◆ **WORK TASK**
How many lines in the data below have the string "first"? Reply with the number alone.

◆ **MATERIAL SUPPLIED**
(* ===== verification/Sha256.v ===== *)
(** * Sha256: the hash of [src/common/hash.go]

    [common.Sha256] is the standard library's SHA-256 (FIPS 180-4).  The
    definition is executable: words are integers below 2^32, kept there by the
    explicit masks. *)
From S2P Require Import Prelude Bytes.
Local Open Scope Z_scope.

Module SHA.

Definition mask32 (x : Z) : Z := Z.land x 4294967295.
Definition add32 (x y : Z) : Z := mask32 (x + y).
Definition rotr (n x : Z) : Z := mask32 (Z.lor (Z.shiftr x n) (Z.shiftl x (32 - n))).
Definition not32 (x : Z) : Z := Z.lxor x 4294967295.

Definition Ch (x y z : Z) : Z := Z.lxor (Z.land x y) (Z.land (not32 x) z).
Definition Maj (x y z : Z) : Z := Z.lxor (Z.lxor (Z.land x y) (Z.land x z)) (Z.land y z).
Definition Sigma0 (x : Z) : Z := Z.lxor (Z.lxor (rotr 2 x) (rotr 13 x)) (rotr 22 x).
Definition Sigma1 (x : Z) : Z := Z.lxor (Z.lxor (rotr 6 x) (rotr 11 x)) (rotr 25 x).
Definition sigma0 (x : Z) : Z := Z.lxor (Z.lxor (rotr 7 x) (rotr 18 x)) (Z.shiftr x 3).
Definition sigma1 (x : Z) : Z := Z.lxor (Z.lxor (rotr 17 x) (rotr 19 x)) (Z.shiftr x 10).

(** FIPS 180-4 gives the constants as the first 32 bits of the fractional parts of
    the cube roots and square roots of the first primes. *)
Fixpoint primesFrom (fuel : nat) (z : Z) (found : list Z) : list Z :=
  match fuel with
  | O => rev found
  | S fuel' => primesFrom fuel' (z + 1) (if forallb (fun p => negb (z mod p =? 0)) found then z :: found else found)
  end.
Definition primes : list Z := primesFrom 310 2 [].

(** The integer cube root below [2 ^ bits], bit by bit from the top. *)
Fixpoint cbrt (bits : nat) (acc n : Z) : Z :=
  match bits with
  | O => acc
  | S bits' => let t := acc + 2 ^ Z.of_nat bits' in cbrt bits' (if t ^ 3 <=? n then t else acc) n
  end.

Definition K : list Z := Eval vm_compute in map (fun p => mask32 (cbrt 40 0 (p * 2 ^ 96))) primes.
Definition H0 : list Z := Eval vm_compute in map (fun p => mask32 (Z.sqrt (p * 2 ^ 64))) (take 8 primes).

Record digest := mkDigest { ha : Z; hb : Z; hc : Z; hd : Z; he : Z; hf : Z; hg : Z; hh : Z }.

Definition init : digest :=
  let h i := nth i H0 0 in mkDigest (h 0%nat) (h 1%nat) (h 2%nat) (h 3%nat) (h 4%nat) (h 5%nat) (h 6%nat) (h 7%nat).

(** The message, a one bit, zeros, and the length in bits: a multiple of 64 bytes. *)
Definition pad (msg : bytes) : bytes :=
  let n := length msg in
  let zeros := ((119 - n mod 64) mod 64)%nat in
  msg ++ Byte.x80 :: repeat Byte.x00 zeros ++ BigEndian.put 8 (8 * Z.of_nat n).

Fixpoint words (fuel : nat) (bs : bytes) : list Z :=
  match fuel with
  | O => []
  | S fuel' => BigEndian.read (take 4 bs) :: words fuel' (drop 4 bs)
  end.

(** The message schedule, newest word first. *)
Fixpoint schedule (n : nat) (ws : list Z) : list Z :=
  match n with
  | O => ws
  | S n' =>
      let at_ i := nth i ws 0 in
      let w := add32 (add32 (sigma1 (at_ 1%nat)) (at_ 6%nat)) (add32 (sigma0 (at_ 14%nat)) (at_ 15%nat)) in
      schedule n' (w :: ws)
  end.

Definition round (s : digest) (kw : Z * Z) : digest :=
  let t1 := add32 (add32 (add32 (hh s) (Sigma1 (he s))) (add32 (Ch (he s) (hf s) (hg s)) kw.1)) kw.2 in
  let t2 := add32 (Sigma0 (ha s)) (Maj (ha s) (hb s) (hc s)) in
  mkDigest (add32 t1 t2) (ha s) (hb s) (hc s) (add32 (hd s) t1) (he s) (hf s) (hg s).

Definition block (s : digest) (bs : bytes) : digest :=
  let ws := rev (schedule 48 (rev (words 16 bs))) in
  let t := foldl round s (zip K ws) in
  mkDigest (add32 (ha s) (ha t)) (add32 (hb s) (hb t)) (add32 (hc s) (hc t)) (add32 (hd s) (hd t))
           (add32 (he s) (he t)) (add32 (hf s) (hf t)) (add32 (hg s) (hg t)) (add32 (hh s) (hh t)).

Fixpoint blocks (fuel : nat) (s : digest) (bs : bytes) : digest :=
  match fuel with
  | O => s
  | S fuel' => blocks fuel' (block s (take 64 bs)) (drop 64 bs)
  end.

Definition sum (s : digest) : bytes :=
  concat (map (BigEndian.put 4) [ha s; hb s; hc s; hd s; he s; hf s; hg s; hh s]).

End SHA.

Definition Sha256 (blockByte : bytes) : bytes :=
  let bs := SHA.pad blockByte in SHA.sum (SHA.blocks (length bs / 64) SHA.init bs).

Definition BytesCombine (pBytes : list bytes) : bytes := concat pBytes.

Lemma Sha256_length b : length (Sha256 b) = 32%nat.
Proof.
  unfold Sha256, SHA.sum. cbn [map concat]. by rewrite !length_app, !BigEndian.put_length.
Qed.

(** The padded message is whole blocks, so no byte of it is left out. *)
Lemma pad_length b : (length (SHA.pad b) mod 64 = 0)%nat.
Proof.
  unfold SHA.pad. rewrite length_app. cbn [length]. rewrite length_app, repeat_length, BigEndian.put_length.
  set (n := length b). pose proof (Nat.mod_upper_bound n 64 ltac:(lia)).
  pose proof (Nat.div_mod_eq n 64). set (r := (n mod 64)%nat) in *.
  destruct (decide (r <= 55)%nat).
  - replace ((119 - r) mod 64)%nat with (55 - r)%nat.
    + replace (n + S (55 - r + 8))%nat with ((n / 64 + 1) * 64)%nat by lia. apply Nat.Div0.mod_mul.
    + replace (119 - r)%nat with (55 - r + 1 * 64)%nat by lia.
      rewrite Nat.Div0.mod_add. symmetry. apply Nat.mod_small. lia.
  - rewrite (Nat.mod_small (119 - r)) by lia.
    replace (n + S (119 - r + 8))%nat with ((n / 64 + 2) * 64)%nat by lia. apply Nat.Div0.mod_mul.
Qed.

(** The test vectors of FIPS 180-4. *)
Lemma Sha256_abc :
  Bytes2Hex (Sha256 (str "abc")) =
  str "ba7816bf8f01cfea414140de5dae2223b00361a396177a9cb410ff61f20015ad".
Proof. vm_compute. reflexivity. Qed.
Lemma Sha256_two_blocks :
  Bytes2Hex (Sha256 (str "abcdbcdecdefdefgefghfghighijhijkijkljklmklmnlmnomnopnopq")) =
  str "248d6a61d20638b8e5c026930c3e6039a33ce45964ff2167f6ecedd419db06c1".
Proof. vm_compute. reflexivity. Qed.
(* ===== verification/AccountDB.v ===== *)
(** * AccountDB: the account database as implemented

    [src/storage/account]: accounts are read from the state trie into objects
    ([accountObject]) kept in a cache; every change goes to the object, is noted
    in a journal ([transitions]) so that a snapshot can be reverted, and reaches
    the trie when the block is finalised, for the objects marked dirty.

    A trie is the finite map it stores and the node database a store of tries and
    code by hash.  The hash functions are parameters.  A nil byte slice is
    [None].  [accountObjects] holds pointers; an object that was created while
    another one is in the cache ([LoadOrStore] keeps the first) is an orphan, and
    what is then done to it reaches no later reader: [stored] tells the two apart. *)
From S2P Require Import Prelude Bytes TrieEncoding.
Local Open Scope Z_scope.
Local Open Scope zv_scope.

(** The hashes of a storage trie, of the state trie and of a byte string. *)
Record StoredAccount := mkStored {
  sa_Nonce : Z;
  sa_Balance : Z;
  sa_Root : Hash;
  sa_CodeHash : Hash;
}.

Class AccountHashes := {
  storageHash : gmap bytes bytes -> Hash;
  stateHash : gmap Address StoredAccount -> Hash;
  Sum256 : bytes -> Hash;
}.

(** The node database: what [OpenTrie], [OpenStorageTrie] and [ContractCode] find. *)
Record NodeDatabase := mkNodes {
  nd_states : gmap Hash (gmap Address StoredAccount);
  nd_tries : gmap Hash (gmap bytes bytes);
  nd_codes : gmap Hash bytes;
}.

Record accountObject := mkObject {
  ao_data : StoredAccount;
  ao_dbErr : bool;
  ao_trie : option (gmap bytes bytes);
  ao_code : option bytes;
  ao_cachedStorage : gmap bytes (option bytes);
  ao_dirtyStorage : gmap bytes (option bytes);
  ao_dirtyCode : bool;
  ao_suicided : bool;
  ao_touched : bool;
  ao_deleted : bool;
  ao_onDirty : bool; (* the callback is still set *)
}.

Inductive transitionEntry :=
| createObjectChange (account : Address)
| resetObjectChange (account : Address)
| suicideChange (account : Address) (prev : bool) (prevbalance : Z)
| balanceChange (account : Address) (prev : Z)
| nonceChange (account : Address) (prev : Z)
| storageChange (account : Address) (key : bytes) (prevalue : option bytes)
| codeChange (account : Address) (prevcode : option bytes) (prevhash : Hash)
| refundChange (prev : Z)
| touchChange (account : Address) (prev prevDirty : bool).

Record revision := mkRevision { rev_id : Z; journalIndex : nat }.

Record AccountDB := mkDB {
  db : NodeDatabase;
  trie : gmap Address StoredAccount;
  accountObjects : gmap Address accountObject;
  accountObjectsDirty : gset Address;
  refund : Z;
  transitions : list transitionEntry;
  validRevisions : list revision;
  nextRevisionID : Z;
}.

Section accountdb.
Context `{AccountHashes}.

Definition emptyCodeHash : Hash := Sum256 [].

(** ** The object ([account_object.go]) *)

Definition emptyStored : StoredAccount := mkStored 0 0 zeroB32 emptyCodeHash.

Definition newAccountObject (data : StoredAccount) : accountObject :=
  mkObject data false None None ∅ ∅ false false false false true.

(** The fields the methods assign; [dirty] is what a setter does last: it runs the
    callback once and drops it. *)
Definition setStored (d : StoredAccount) (o : accountObject) : accountObject :=
  mkObject d (ao_dbErr o) (ao_trie o) (ao_code o) (ao_cachedStorage o) (ao_dirtyStorage o)
    (ao_dirtyCode o) (ao_suicided o) (ao_touched o) (ao_deleted o) (ao_onDirty o).
Definition setTrie (e : bool) (t : option (gmap bytes bytes)) (o : accountObject) : accountObject :=
  mkObject (ao_data o) e t (ao_code o) (ao_cachedStorage o) (ao_dirtyStorage o)
    (ao_dirtyCode o) (ao_suicided o) (ao_touched o) (ao_deleted o) (ao_onDirty o).
Definition setStorage (c d : gmap bytes (option bytes)) (o : accountObject) : accountObject :=
  mkObject (ao_data o) (ao_dbErr o) (ao_trie o) (ao_code o) c d
    (ao_dirtyCode o) (ao_suicided o) (ao_touched o) (ao_deleted o) (ao_onDirty o).
Definition loadCode (e : bool) (c : option bytes) (dirty : bool) (o : accountObject) : accountObject :=
  mkObject (ao_data o) e (ao_trie o) c (ao_cachedStorage o) (ao_dirtyStorage o)
    dirty (ao_suicided o) (ao_touched o) (ao_deleted o) (ao_onDirty o).
Definition setFlags (suicided touched deleted onDirty : bool) (o : accountObject) : accountObject :=
  mkObject (ao_data o) (ao_dbErr o) (ao_trie o) (ao_code o) (ao_cachedStorage o) (ao_dirtyStorage o)
    (ao_dirtyCode o) suicided touched deleted onDirty.

Definition setBalanceData (v : Z) (o : accountObject) : accountObject :=
  setStored (mkStored (sa_Nonce (ao_data o)) v (sa_Root (ao_data o)) (sa_CodeHash (ao_data o))) o.
Definition setNonceData (n : Z) (o : accountObject) : accountObject :=
  setStored (mkStored n (sa_Balance (ao_data o)) (sa_Root (ao_data o)) (sa_CodeHash (ao_data o))) o.
Definition setRootData (h : Hash) (o : accountObject) : accountObject :=
  setStored (mkStored (sa_Nonce (ao_data o)) (sa_Balance (ao_data o)) h (sa_CodeHash (ao_data o))) o.
Definition setCodeHashData (h : Hash) (o : accountObject) : accountObject :=
  setStored (mkStored (sa_Nonce (ao_data o)) (sa_Balance (ao_data o)) (sa_Root (ao_data o)) h) o.

(** What a method of the object does: the object after it, the journal entries it
    appends and whether it ran the callback that marks the object dirty. *)
Record effect := mkEffect { ef_object : accountObject; ef_journal : list transitionEntry; ef_marks : bool }.

Definition dirty (o : accountObject) : effect :=
  mkEffect (setFlags (ao_suicided o) (ao_touched o) (ao_deleted o) false o) [] (ao_onDirty o).
Definition journalled (es : list transitionEntry) (e : effect) : effect :=
  mkEffect (ef_object e) (es ++ ef_journal e) (ef_marks e).
Lemma accountdb_refines_witness :
  @NewAccountDB (BigToAddress 5) sampleNodes = Some sampleDB /\
  fst (sequence (@runOp sampleHashes) sampleOps sampleDB) =
    Ok [RUnit; RInt 0; RUnit; RUnit; RUnit; RBytes (Some [Byte.x02])] /\
  World.GetBalance (@abs sampleHashes (snd (sequence (@runOp sampleHashes) sampleOps sampleDB))) sampleAddr = 9.
Proof.
  destruct (@accountdb_refines sampleHashes (BigToAddress 5) sampleNodes sampleDB sampleOps sample_new) as [Hr Ha].
  assert (fst (sequence (@runOp sampleHashes) sampleOps sampleDB) =
    Ok [RUnit; RInt 0; RUnit; RUnit; RUnit; RBytes (Some [Byte.x02])]) as Hrun by (rewrite Hr; vm_compute; reflexivity).
  split; [exact sample_new|]. split; [exact Hrun|]. rewrite (Ha _ Hrun). vm_compute. reflexivity.
Defined.
Lemma good_op op s : credits op -> good s -> good (snd (runOp op s)).
Proof.
  intros Hcr Hg. destruct op; simpl in Hcr; simpl runOp; unfold does; try apply good_asks; simpl; try done.
  - apply good_onObject; [done|by apply keeps_AddBalance].
  - apply good_onObject; [done|by apply keeps_SubBalance].
  - apply good_onObject; [done|by apply keeps_SetBalance].
  - apply good_onObject; [done|by apply keeps_SetNonce].
  - apply good_onObject; [done|by apply keeps_SetCode].
  - apply good_onObject; [done|by apply keeps_SetData].
  - by apply good_CreateAccount.
  - unfold Transfer. destruct (Z.leb_spec v 0); [done|].
    apply good_onObject; [|apply keeps_AddBalance; lia]. apply good_onObject; [done|by apply keeps_SubBalance].
  - by apply good_Suicide.
  - apply (good_journal _ _ _ s); [done|]. apply Forall_app. split; [apply Hg|by repeat constructor].
  - by apply good_read.
  - by apply good_read.
  - by apply good_read.
  - apply good_read; [done|]. intros d mark o [Hc Hm]. split; [by apply coherent_Code|by apply marks_Code].
  - apply good_read; [done|]. intros d mark o [Hc Hm]. split; [by apply coherent_GetData|by apply marks_GetData].
  - by apply good_read.
  - unfold CanTransfer. destruct (v <? 0); [done|]. pose proof (good_read a 0 (fun o => (sa_Balance (ao_data o), o)) s Hg) as Hr.
    unfold GetBalance. destruct (readObject a 0 _ s). by apply Hr.
  - apply good_read; [done|]. intros d mark o [Hc Hm].
    pose proof (coherent_getTrie (db s) o Hc). pose proof (marks_getTrie (db s) d mark o Hm). by destruct (getTrie (db s) o).
  - pose proof (good_Revert id s Hg) as Hr. unfold bind. by destruct (RevertToSnapshot id s) as [[[]| |] s1].
Qed.
(* ===== verification/MinerOps.v ===== *)
(** * MinerOps: the miner operations

    [src/core/miner_operation.go] (the operations a transaction or a system
    routine performs: parse, then transition) and [src/core/miner_node.go] (the
    behaviour of each kind of miner behind the interface [baseIdentityOp]).
    The interface's implementations are the constructors of [identityOp]; a
    method is a function that dispatches on the kind, and a method that a kind
    inherits from the embedded [BaseMiner] falls through to the base version.

    The chain-wide services the code reaches through package variables are the
    fields of [ChainEnv]: [StakePlatformAddr()], which may read a contract of
    the latest state, and the group manager's live-group filter. *)
From S2P Require Import Prelude Bytes World Types MinerBase.
Local Open Scope Z_scope.
Local Open Scope zv_scope.

Class ChainEnv := {
  StakePlatformAddr : Address;
  (** [GroupManagerImpl.MinerJoinedLivedGroupCountFilter(maxCount, height)(addr)] *)
  MinerJoinedLivedGroupCountFilter : Z -> Z -> Address -> bool;
}.

(** The operations, parsed; [height] is the one of the transition context. *)
Record stakeAddOp := mkStakeAdd {
  sa_minerPks : MinerPks; sa_value : Z; sa_addSource : Address; sa_addTarget : Address;
  sa_minerType : Byte.byte; sa_height : Z }.
Record minerAbortOp := mkAbort { ab_addr : Address; ab_minerType : Byte.byte; ab_height : Z }.
Record stakeReduceOp := mkReduce {
  sr_cancelTarget : Address; sr_cancelSource : Address; sr_value : Z;
  sr_minerType : Byte.byte; sr_height : Z }.
Record stakeRefundOp := mkRefund {
  rf_refundTarget : Address; rf_refundSource : Address; rf_minerType : Byte.byte; rf_height : Z }.
Record voteMinerPoolOp := mkVoteOp { vo_source : Address; vo_targetAddr : Address; vo_height : Z }.
Record applyGuardMinerOp := mkApply { ag_targetAddr : Address; ag_height : Z }.
Record reduceTicketsOp := mkReduceTickets { rt_target : Address; rt_height : Z }.
Record changeFundGuardModeOp := mkChangeMode { cf_source : Address; cf_mode : Byte.byte; cf_height : Z }.
Record minerFreezeOp := mkFreeze { fz_addr : Address; fz_height : Z }.
Record minerPenaltyOp := mkPenalty {
  pn_targets : list Address; pn_rewards : list Address; pn_value : Z; pn_height : Z }.

Inductive identityOp :=
| VerifyMiner | NormalProposalMiner | GuardProposalMiner
| MinerPoolProposalMiner | InvalidProposalMiner | UnSupportMiner.

Definition geneBaseIdentityOp (opType : Byte.byte) (targetMiner : option Miner) : identityOp :=
  if bool_decide (opType = MinerTypeVerify) then VerifyMiner
  else match targetMiner with
       | None => NormalProposalMiner
       | Some m =>
           if bool_decide (m_Identity m = MinerNormal) then NormalProposalMiner
           else if bool_decide (m_Identity m = MinerGuard) then GuardProposalMiner
           else if bool_decide (m_Identity m = MinerPool) then MinerPoolProposalMiner
           else if bool_decide (m_Identity m = InValidMinerPool) then InvalidProposalMiner
           else UnSupportMiner
       end.

Definition initMiner (op : stakeAddOp) : Miner :=
  mkMiner (b32_bytes (sa_addTarget op)) [] [] (sa_height op) (sa_value op) 0
    (sa_minerType op) MinerStatusPrepare MinerNormal 0.

Definition needTransfer (amount : Z) : bool := negb (amount <=? 0).

Definition reduceBalance (target : Address) (value : Z) : WM unit :=
  if needTransfer value then
    can <- gets (fun w => CanTransfer w target value) ;;
    guard can (errOf "balance not enough" RSBalanceNotEnough) ;;;
    modify (SubBalance target value)
  else ret tt.

Definition unSupported {A} (msg : string) : WM A := fail (errOf msg RSMinerUnSupportOp).

Section ops.
Context `{MinerCodecs} `{ChainEnv}.

(** ** Stake add *)

Definition VerifyMiner_checkStakeAdd (op : stakeAddOp) : WM unit :=
  if decide (sa_addSource op <> sa_addTarget op)
  then unSupported "could not stake to other's verify node" else ret tt.

Definition NormalProposalMiner_checkStakeAdd (op : stakeAddOp) : WM unit :=
  if decide (sa_addSource op = sa_addTarget op \/ sa_addSource op = StakePlatformAddr)
  then ret tt
  else
    sourceMiner <- getMiner (sa_addSource op) MinerTypeProposal ;;
    match sourceMiner with
    | Some sm =>
        if IsMinerPool sm then ret tt
        else unSupported "stake add to normal node only can be stake add by fund owner or miner pool"
    | None => unSupported "stake add to normal node only can be stake add by fund owner or miner pool"
    end.

Definition GuardProposalMiner_checkStakeAdd (op : stakeAddOp) : WM unit :=
  if decide (sa_addSource op <> sa_addTarget op)
  then unSupported "guard miner node cannot be staked by others" else ret tt.

Definition MinerPoolProposalMiner_checkStakeAdd (op : stakeAddOp) : WM unit :=
  sourceMiner <- getMiner (sa_addSource op) MinerTypeProposal ;;
  match sourceMiner with
  | Some sm =>
      if IsMinerPool sm && bool_decide (sa_addSource op <> sa_addTarget op)
      then unSupported "miner pool can not stake add to other miner pool" else ret tt
  | None => ret tt
  end.
(* ===== verification/MinerInv.v ===== *)
(** * MinerInv: the invariant of the miner ledger

    What the miner operations of [MinerOps.v] keep true of the state: no coin is
    created or lost between balances, stakes and withdrawals; a miner's stake is
    the sum of the stake details kept in its account; the recorded proposal
    total is the sum of the active proposers' stakes; a miner is in its role's
    pool exactly when it is active.  With the invariant no user transaction
    reaches one of the [panic]s the source marks "must not happen". *)
From S2P Require Import Prelude Bytes World Types MinerBase MinerOps MinerView.
Local Open Scope Z_scope.

(** ** Specifications of the accessors *)

Section specs.
Context `{MinerCodecLaws} (pn : Prop).
Implicit Types (w : World) (a src : Address) (t s : Byte.byte).

Lemma wp_decodeOpt {A} `{Codec A} data w (Q : option A -> World -> Prop) :
  Q (decodeView data) w -> wp pn (decodeOpt data) w Q.
Proof.
  unfold decodeOpt, decodeView. intros HQ. by wsteps.
Qed.

Lemma wp_getMiner a t w Q : Q (minerAt w a t) w -> wp pn (getMiner a t) w Q.
Proof. unfold getMiner. intros HQ. wsteps. by apply wp_decodeOpt. Qed.

Lemma wp_getDetail a src t s w Q :
  Q (detailAt w a src t s) w -> wp pn (getDetail a (getDetailKey src t s)) w Q.
Proof. unfold getDetail. intros HQ. wsteps. by apply wp_decodeOpt. Qed.

Lemma wp_store {A} `{CodecLaws A} a k (x : A) w Q :
  (forall bs, decodeView (Some bs) = Some x -> Q tt (write a k (Some bs) w)) ->
  wp pn (store a k x) w Q.
Proof. unfold store. intros HQ. wsteps. by apply HQ, decodeView_marshal. Qed.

◆ **TASK RESULT**
4